The EMR has proven critical to the success of the Aging Q3 program because it prompts residents to take action and provides decision support and a data collection mechanism for each project. Our EMR is limited, however, to the outpatient practice. For the inpatient service, only paper screens of patients, prompts to action, and manual data collection are available. Still, the EMR not only makes the Aging Q3 program more effective in the short term but also will be critical to sustaining curriculum and quality improvements.

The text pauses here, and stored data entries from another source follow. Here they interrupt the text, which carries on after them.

(** C4. A file name that passes the guard, that the local folder does not
    hold (reading [/<dirs>/media/<filename>] is rejected with [ENOENT]) and
    for which the CDN, asked for
    [https://v1.cdn.exercisedb.dev/media/<filename>], answers 200, is
    answered 200 with exactly the bytes of the CDN; the effects are one
    read of the local folder followed by one fetch, the fetch being issued
    only after the awaited read has settled. *)
Theorem C4_remote_hit (w : World) (c : Ctx) (dirs : list string)
    (filename : string) (localError : JsError) (response : AxiosResponse) :
  cwd_is w dirs →
  rejects (Some filename) = false →
  fs_readFile w (abs_path (dirs ++ ["media"; filename])) = Rejected localError →
  err_code localError = Some "ENOENT" →
  axios_get w ("https://v1.cdn.exercisedb.dev/media/" +:+ filename)
    {| responseType := "arraybuffer";
       timeout := 15000;
       request_headers := [("User-Agent", "Mozilla/5.0 (Windows NT 10.0; Win64; x64) AppleWebKit/537.36")] |}
  = Fulfilled response →
  ax_status response = 200 →
  ∃ r c' evs,
    get_media w (Some filename) c = (Return r, c')
    ∧ status r = 200
    ∧ body r = BodyBytes (ax_data response)
    ∧ effects c' = effects c ++ evs
    ∧ evs = [ReadFile (abs_path (dirs ++ ["media"; filename]));
             AxiosGet ("https://v1.cdn.exercisedb.dev/media/" +:+ filename)
               {| responseType := "arraybuffer";
                  timeout := 15000;
                  request_headers := [("User-Agent", "Mozilla/5.0 (Windows NT 10.0; Win64; x64) AppleWebKit/537.36")] |}]
    ∧ local_reads evs = 1%nat
    ∧ remote_fetches evs = 1%nat.
Proof.
  intros Hcwd Hacc Hread Hcode Hget Hst.
  rewrite <- (mediaPath_resolved w dirs filename Hcwd) in *
    by by apply accepted_name_is_segment.
  rewrite get_media_accepted by done.
  eexists _, _, _. split; [by eapply serve_remote_hit |].
  unfold local_error_log. rewrite Hcode, bool_decide_true by done.
  by repeat split.
Qed.

Lemma C4_remote_hit_witness :
  ∃ r c' evs,
    get_media sample_world (Some "0002.gif") fresh_ctx = (Return r, c')
    ∧ status r = 200
    ∧ body r = BodyBytes (ax_data {| ax_status := 200;
                                     ax_data := [Byte.x47; Byte.x38] |})
    ∧ effects c' = effects fresh_ctx ++ evs
    ∧ evs = [ReadFile (abs_path (["srv"; "app"] ++ ["media"; "0002.gif"]));
             AxiosGet ("https://v1.cdn.exercisedb.dev/media/" +:+ "0002.gif")
               {| responseType := "arraybuffer";
                  timeout := 15000;
                  request_headers := [("User-Agent", "Mozilla/5.0 (Windows NT 10.0; Win64; x64) AppleWebKit/537.36")] |}]
    ∧ local_reads evs = 1%nat
    ∧ remote_fetches evs = 1%nat.
Proof.
  apply (C4_remote_hit sample_world fresh_ctx ["srv"; "app"] "0002.gif" enoent
           {| ax_status := 200; ax_data := [Byte.x47; Byte.x38] |});
    [ split; [reflexivity |];
      repeat constructor; discriminate
    | reflexivity
    | reflexivity
    | reflexivity
    | reflexivity
    | reflexivity ].
Defined.

(** C5. Once the local read of an accepted file name has failed, every
    failure of the fetch, be it a fulfilled response with a status other
    than 200 or a rejection (transport error, refused status, the 15000 ms
    of [timeout] running out), ends in one and the same returned response:
    404 with [{success: false, message: 'Media not found'}]. Nothing is
    thrown, and the response does not depend on the way the fetch failed. *)
Theorem C5_remote_failure_is_404 (w : World) (c : Ctx) (filename : string)
    (localError : JsError) :
  rejects (Some filename) = false →
  fs_readFile w (mediaPath w filename) = Rejected localError →
  remote_failed (axios_get w (cdnUrl filename) cdn_request_config) →
  timeout cdn_request_config = 15000
  ∧ ∃ c',
      get_media w (Some filename) c
      = (Return (not_found_response (media_headers (res_headers c))), c')
      ∧ status (not_found_response (media_headers (res_headers c))) = 404
      ∧ body (not_found_response (media_headers (res_headers c)))
        = BodyJson {| success := false; message := "Media not found" |}.
Proof.
  intros Hacc Hread Hfail. split; [done |].
  rewrite get_media_accepted by done.
  destruct (axios_get w (cdnUrl filename) cdn_request_config)
    as [response|cdnError] eqn:Hget.
  - eexists. split; [by eapply serve_remote_other_status | done].
  - eexists. split; [by eapply serve_remote_rejected | done].
Qed.

Lemma C5_remote_failure_is_404_witness :
  timeout cdn_request_config = 15000
  ∧ ∃ c',
      get_media sample_world (Some "missing.gif") fresh_ctx
      = (Return (not_found_response (media_headers (res_headers fresh_ctx))), c')
      ∧ status (not_found_response (media_headers (res_headers fresh_ctx))) = 404
      ∧ body (not_found_response (media_headers (res_headers fresh_ctx)))
        = BodyJson {| success := false; message := "Media not found" |}.
Proof.
  apply (C5_remote_failure_is_404 sample_world fresh_ctx "missing.gif" enoent);
    [reflexivity | reflexivity | exact I].
Defined.

(** C6. When the local read of an accepted file name fails with an error
    whose code is not [ENOENT], the handler writes the error to the console
    and then fetches from the CDN all the same: the local folder is read
    once, and the response is the one the fetch decides, 200 with the bytes
    of the CDN when it answers 200, 404 only when the fetch failed. *)
Theorem C6_local_error_falls_back (w : World) (c : Ctx) (filename : string)
    (localError : JsError) :
  rejects (Some filename) = false →
  fs_readFile w (mediaPath w filename) = Rejected localError →
  err_code localError ≠ Some "ENOENT" →
  ∃ r c' evs,
    get_media w (Some filename) c = (Return r, c')
    ∧ effects c'
      = effects c
        ++ [ReadFile (mediaPath w filename);
            ConsoleError "Error reading local file:" (err_message localError);
            AxiosGet (cdnUrl filename) cdn_request_config]
        ++ evs
    ∧ local_reads evs = 0%nat
    ∧ ((∃ response,
          axios_get w (cdnUrl filename) cdn_request_config = Fulfilled response
          ∧ ax_status response = 200
          ∧ status r = 200
          ∧ body r = BodyBytes (ax_data response))
       ∨ (remote_failed (axios_get w (cdnUrl filename) cdn_request_config)
          ∧ status r = 404
          ∧ body r = BodyJson media_not_found_body)).
Proof.
  intros Hacc Hread Hcode. rewrite get_media_accepted by done.
  assert (local_error_log localError
          = [ConsoleError "Error reading local file:" (err_message localError)])
    as Hlog.
  { unfold local_error_log. by rewrite bool_decide_false. }
  destruct (axios_get w (cdnUrl filename) cdn_request_config)
    as [response|cdnError] eqn:Hget.
  - destruct (decide (ax_status response = 200)) as [Hst|Hst].
    + eexists _, _, []. split; [by eapply serve_remote_hit |].
      rewrite Hlog. split; [done |]. split; [done |]. left. by exists response.
    + eexists _, _, []. split; [by eapply serve_remote_other_status |].
      rewrite Hlog. split; [done |]. split; [done |]. by right.
  - eexists _, _, [_]. split; [by eapply serve_remote_rejected |].
    rewrite Hlog. split; [done |]. split; [done |]. by right.
Qed.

Given the differences in residents’ schedules and learning styles, a multipronged educational approach is essential because one intervention cannot reach all residents. As such, the Aging Q3 program emphasizes learning during clinical rotations rather than through lectures. In fact, we observed a fairly low resident attendance rate at the Aging Q3 lectures, which we attributed to the fact that many residents come from different training facilities, such as emergency and clinical care units, from which attendance at such events is often low. However, the high rate of participation in academic detailing sessions assured us that educational content was delivered to the residents. In addition, residents who are unable to attend the lectures can instead view a recorded version online through the Aging Q3 Web site.29 Unfortunately, we are unable to track the number of residents who view the lectures online, and therefore we cannot assess the full reach of these resources. In the end, the complete education sequence for each project—faculty development resources, resident lectures, academic detailing sessions, cues to action and prompts at the point of care, and EMR decision support—has achieved a high rate of faculty and resident participation and measurable improvements in the quality of geriatrics care in a three- to six-month period of time.

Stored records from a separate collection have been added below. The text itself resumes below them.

(** * Market correlation analysis: classification, category mapping, grouping

    A shallow embedding of [correlation_analysis/config.py],
    [correlation_analysis/logic.py] and [correlation_analysis/data.py], of
    what the labels of [correlation_analysis/gui.py] show, and of the same
    computations in the single-file version that precedes the package.

    Python [float] is IEEE 754 binary64, embedded as Rocq's primitive
    [float]; comparisons are the IEEE ones (every comparison with
    not-a-number is false).  Labels and tags are [string]s, the category map
    is a [gmap string string], and the grouped result is a
    [gmap string (list Entry)]. *)

From Stdlib Require Import ZArith Uint63 Floats Ascii Lia.
From stdpp Require Import gmap strings list.

Set Warnings "-inexact-float".

(** ** Exceptions

    The Python exceptions the modelled code can raise, and the result of a
    call that may raise. *)

Inductive exn : Type :=
| IndexError
| KeyError (key : string)
| OverflowError.

Inductive result (A : Type) : Type :=
| Ok (a : A)
| Raise (e : exn).

Arguments Ok {A} a.
Arguments Raise {A} e.

#[global] Instance result_ret : MRet result := λ A a, Ok a.
#[global] Instance result_bind : MBind result := λ A B f m,
  match m with
  | Ok a => f a
  | Raise e => Raise e
  end.

Definition is_Ok {A} (r : result A) : Prop := ∃ a, r = Ok a.

(** A [for] loop over [xs] whose body updates the state [s] or raises. *)
Fixpoint for_each {A S : Type} (xs : list A) (body : A → S → result S) (s : S)
  : result S :=
  match xs with
  | [] => Ok s
  | x :: xs' => s' ← body x s; for_each xs' body s'
  end.

(** [xs[i]] for a non-negative [i]. *)
Definition list_get {A} (xs : list A) (i : nat) : result A :=
  match xs !! i with
  | Some x => Ok x
  | None => Raise IndexError
  end.

(** [d[k]] on a dict. *)
Definition dict_get {V} (d : gmap string V) (k : string) : result V :=
  match d !! k with
  | Some v => Ok v
  | None => Raise (KeyError k)
  end.

(** ** Data frames

    A [pandas.DataFrame] of floats: row labels, column labels and the cells,
    row by row. *)

Record DataFrame : Type := mkDataFrame {
  index : list string;
  columns : list string;
  values : list (list float)
}.

Definition nrows (df : DataFrame) : nat := length (index df).
Definition ncols (df : DataFrame) : nat := length (columns df).

(** The cells form an [nrows] x [ncols] rectangle. *)
Definition rectangular (df : DataFrame) : Prop :=
  length (values df) = nrows df ∧
  Forall (λ row, length row = ncols df) (values df).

Yet, as others in the literature have acknowledged,30 the difficulty lies not only in designing and implementing such projects but also in closely evaluating their impact. We acknowledge that our surveys, self-reported data, and short-term follow-ups are limitations of the Aging Q3 program. The use of the RE-AIM framework has forced workgroups to consider the tradeoffs in resources that are necessary when implementing such projects and tracking outcomes data.

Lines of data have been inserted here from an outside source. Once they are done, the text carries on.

(** C10, as the code has it.  The static map of a process starts empty.
    A call whose open succeeds leaves in the file, when the file is not
    yet marked, the header and the row only (what an earlier process left
    there is gone), and when it is marked, the content found followed by
    the row.  A call whose open fails leaves the file as it was.  Either
    way the file is marked afterwards. *)
Theorem C10_first_open_truncates_later_append
    (w : World) (filename hdr : string) (values : list float)
    (fs : gmap string (list chunk)) (ok : string -> bool) :
  seen (process_start fs ok) filename = false
  /\ disk (LogToCsv filename hdr values w).2 !! filename
     = (if openable w filename
        then Some (if seen w filename
                   then default [] (disk w !! filename) ++ row values
                   else [Str hdr; Endl] ++ row values)
        else disk w !! filename)
  /\ seen (LogToCsv filename hdr values w).2 filename = true
  /\ openable (LogToCsv filename hdr values w).2 = openable w.
Proof.
  rewrite LogToCsv_world. cbn [snd disk openable].
  split; [unfold seen; cbn [process_start initialized]; rewrite lookup_empty; reflexivity|].
  split; [destruct (openable w filename); [rewrite lookup_insert_eq|];
          destruct (seen w filename); reflexivity|].
  split; [|reflexivity].
  unfold seen at 1. cbn [initialized]. rewrite lookup_insert_eq. reflexivity.
Qed.

End SinkClaims.

(** ** The loop of [main] and the command line *)

Section LoopClaims.
Context {P : Platform}.

Lemma sweep_writes_header (params : SimulationParams) (ms : list string) (g : Engine)
    (c : write) :
  In c (sweep_writes params ms g).1 -> c.1.2 = header.
Proof.
  revert g. induction ms as [|mode ms IH]; intros g; [intros []|].
  cbn [sweep_writes]. destruct (draw_n _ g) as [xs g1].
  specialize (IH g1). destruct (sweep_writes params ms g1) as [ws g2].
  cbn [fst] in *. rewrite in_app_iff. intros [Hc|Hc]; [|apply IH; exact Hc].
  unfold writes_of_mode in Hc. cbn [In] in Hc.
  destruct Hc as [<-|[<-|[<-|[<-|[<-|[]]]]]]; reflexivity.
Qed.

Lemma first_header_In (f : string) (ws : list write) (hdr : string) :
  first_header f ws = Some hdr -> exists c, In c ws /\ c.1.2 = hdr.
Proof.
  induction ws as [|c ws IH]; [discriminate|]. cbn [first_header].
  destruct (String.eqb c.1.1 f).
  - intros [= <-]. exists c. split; [left|]; reflexivity.
  - intros H. destruct (IH H) as (d & Hd & Hh). exists d. split; [right|]; assumption.
Qed.

(** The call of the loop that logs a deterministic metric of a mode. *)
Lemma sweep_writes_series (params : SimulationParams) (g : Engine)
    (mode : string) (m : metric) :
  modes params = ["AITP"; "CAIP"; "NAP"] ->
  In mode ["AITP"; "CAIP"; "NAP"] ->
  In ("results_" +:+ mode +:+ file_suffix m, header,
      series m params mode (nSta params))
     (sweep_writes params (modes params) g).1.
Proof.
  intros Hm Hin. destruct (sweep_writes_three params g Hm) as (r0 & r1 & r2 & -> & _).
  rewrite !in_app_iff. unfold writes_of_mode. cbn [In] in *.
  destruct Hin as [<- | [<- | [<- | []]]]; destruct m; cbn; tauto.
Qed.

(** C3, as the code has it.  Nothing validates the parameters.  The parser
    ends the program only for a population count that does not fit
    [uint32_t]: it accepts every privacy budget and the count 0.  What it
    accepts reaches the parameters as given, and the loop, once reached,
    calls [LogToCsv] with the series every model computes from the
    parameters as given. *)
Theorem C3_no_validation_budget_reaches_models
    (cmd : CommandLine) (params : SimulationParams) (w : World) :
  Parse cmd default_params = Some params ->
  dpEpsilon params = default 1.0%float (cmd_dpEpsilon cmd)
  /\ nSta params = default 500 (Z.of_N <$> cmd_nSta cmd)
  /\ (forall (eps : float) (n : N),
        Z.of_N n < 2 ^ 32 ->
        exists params' : SimulationParams,
          Parse {| cmd_nSta := Some n; cmd_dpEpsilon := Some eps |} default_params
          = Some params'
          /\ dpEpsilon params' = eps /\ nSta params' = Z.of_N n)
  /\ (MetricsForAllModes params w).2
     = set_gen (sweep_writes params (modes params) (gen w)).2
         (apply_writes (sweep_writes params (modes params) (gen w)).1 w)
  /\ (forall (mode : string) (m : metric),
        In mode ["AITP"; "CAIP"; "NAP"] ->
        In ("results_" +:+ mode +:+ file_suffix m, header,
            series m params mode (nSta params))
           (sweep_writes params (modes params) (gen w)).1).
Proof.
  intros HP. destruct (Parse_default cmd params HP) as (Hm & Hv & He & Hn).
  split; [exact He|]. split; [exact Hn|]. split.
  - intros eps n Hlt. unfold Parse, parse_uint32. cbn [cmd_nSta cmd_dpEpsilon].
    apply Z.ltb_lt in Hlt. rewrite Hlt. cbn. eexists. split; [reflexivity|].
    split; reflexivity.
  - split; [rewrite MetricsForAllModes_world; reflexivity|].
    intros mode m Hin. apply sweep_writes_series; assumption.
Qed.

(** C5, as the code has it.  [ComputeRobustness] draws once per swept size
    from the engine and leaves it advanced.  The engine of a process
    starts default-constructed, whatever is on disk: so the series the
    first call returns, and all the calls of [LogToCsv] the loop makes,
    are the same in every process. *)
Theorem C5_robustness_same_in_every_process
    (params : SimulationParams) (k : Z) (w : World)
    (fs1 fs2 : gmap string (list chunk)) (ok1 ok2 : string -> bool) :
  (forall mode : string,
      ComputeRobustness params mode k w
      = (map (robustness_of mode) (draw_n (length (nStaValues params)) (gen w)).1,
         set_gen (draw_n (length (nStaValues params)) (gen w)).2 w))
  /\ gen (process_start fs1 ok1) = engine_default
  /\ (forall mode : string,
        (ComputeRobustness params mode k (process_start fs1 ok1)).1
        = (ComputeRobustness params mode k (process_start fs2 ok2)).1)
  /\ disk (MetricsForAllModes params (process_start fs1 ok1)).2
     = disk (apply_writes (loop_writes params) (process_start fs1 ok1))
  /\ disk (MetricsForAllModes params (process_start fs2 ok2)).2
     = disk (apply_writes (loop_writes params) (process_start fs2 ok2)).
Proof.
  split; [intros mode; apply ComputeRobustness_draws|]. split; [reflexivity|].
  split; [intros mode; rewrite !ComputeRobustness_draws; reflexivity|].
  rewrite !MetricsForAllModes_world. split; reflexivity.
Qed.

Systematically integrating geriatrics education into the curriculum for all internal medicine residents at MUSC has been a difficult task, especially when faced with a shortage of geriatrics faculty. In this article, we have presented an educational model that may overcome some of these barriers. Furthermore, with the combined focuses on quality-of-care standards and standards for geriatrics competencies, it may increase the quality of institutional geriatrics training.22 We must continue to develop effective and efficient strategies to improve resident education in geriatrics to address the shortage of practitioners who are trained to treat the increasing numbers of older adults, to teach future generations of physicians, and to conduct research on the quality of geriatrics care.31

Acknowledgments: The authors acknowledge the efforts of the faculty at the University of South Carolina Columbia and residents and faculty from the Medical University of South Carolina who take part in the Aging Q3 program.

Funding/Support: The Donald W. Reynolds Foundation funded in part the Aging Q3 program with a 2009 grant, which the Medical University of South Carolina matched.

Other disclosures: None.

Ethical approval: The institutional review board at the Medical University of South Carolina deemed the Aging Q3 program exempt.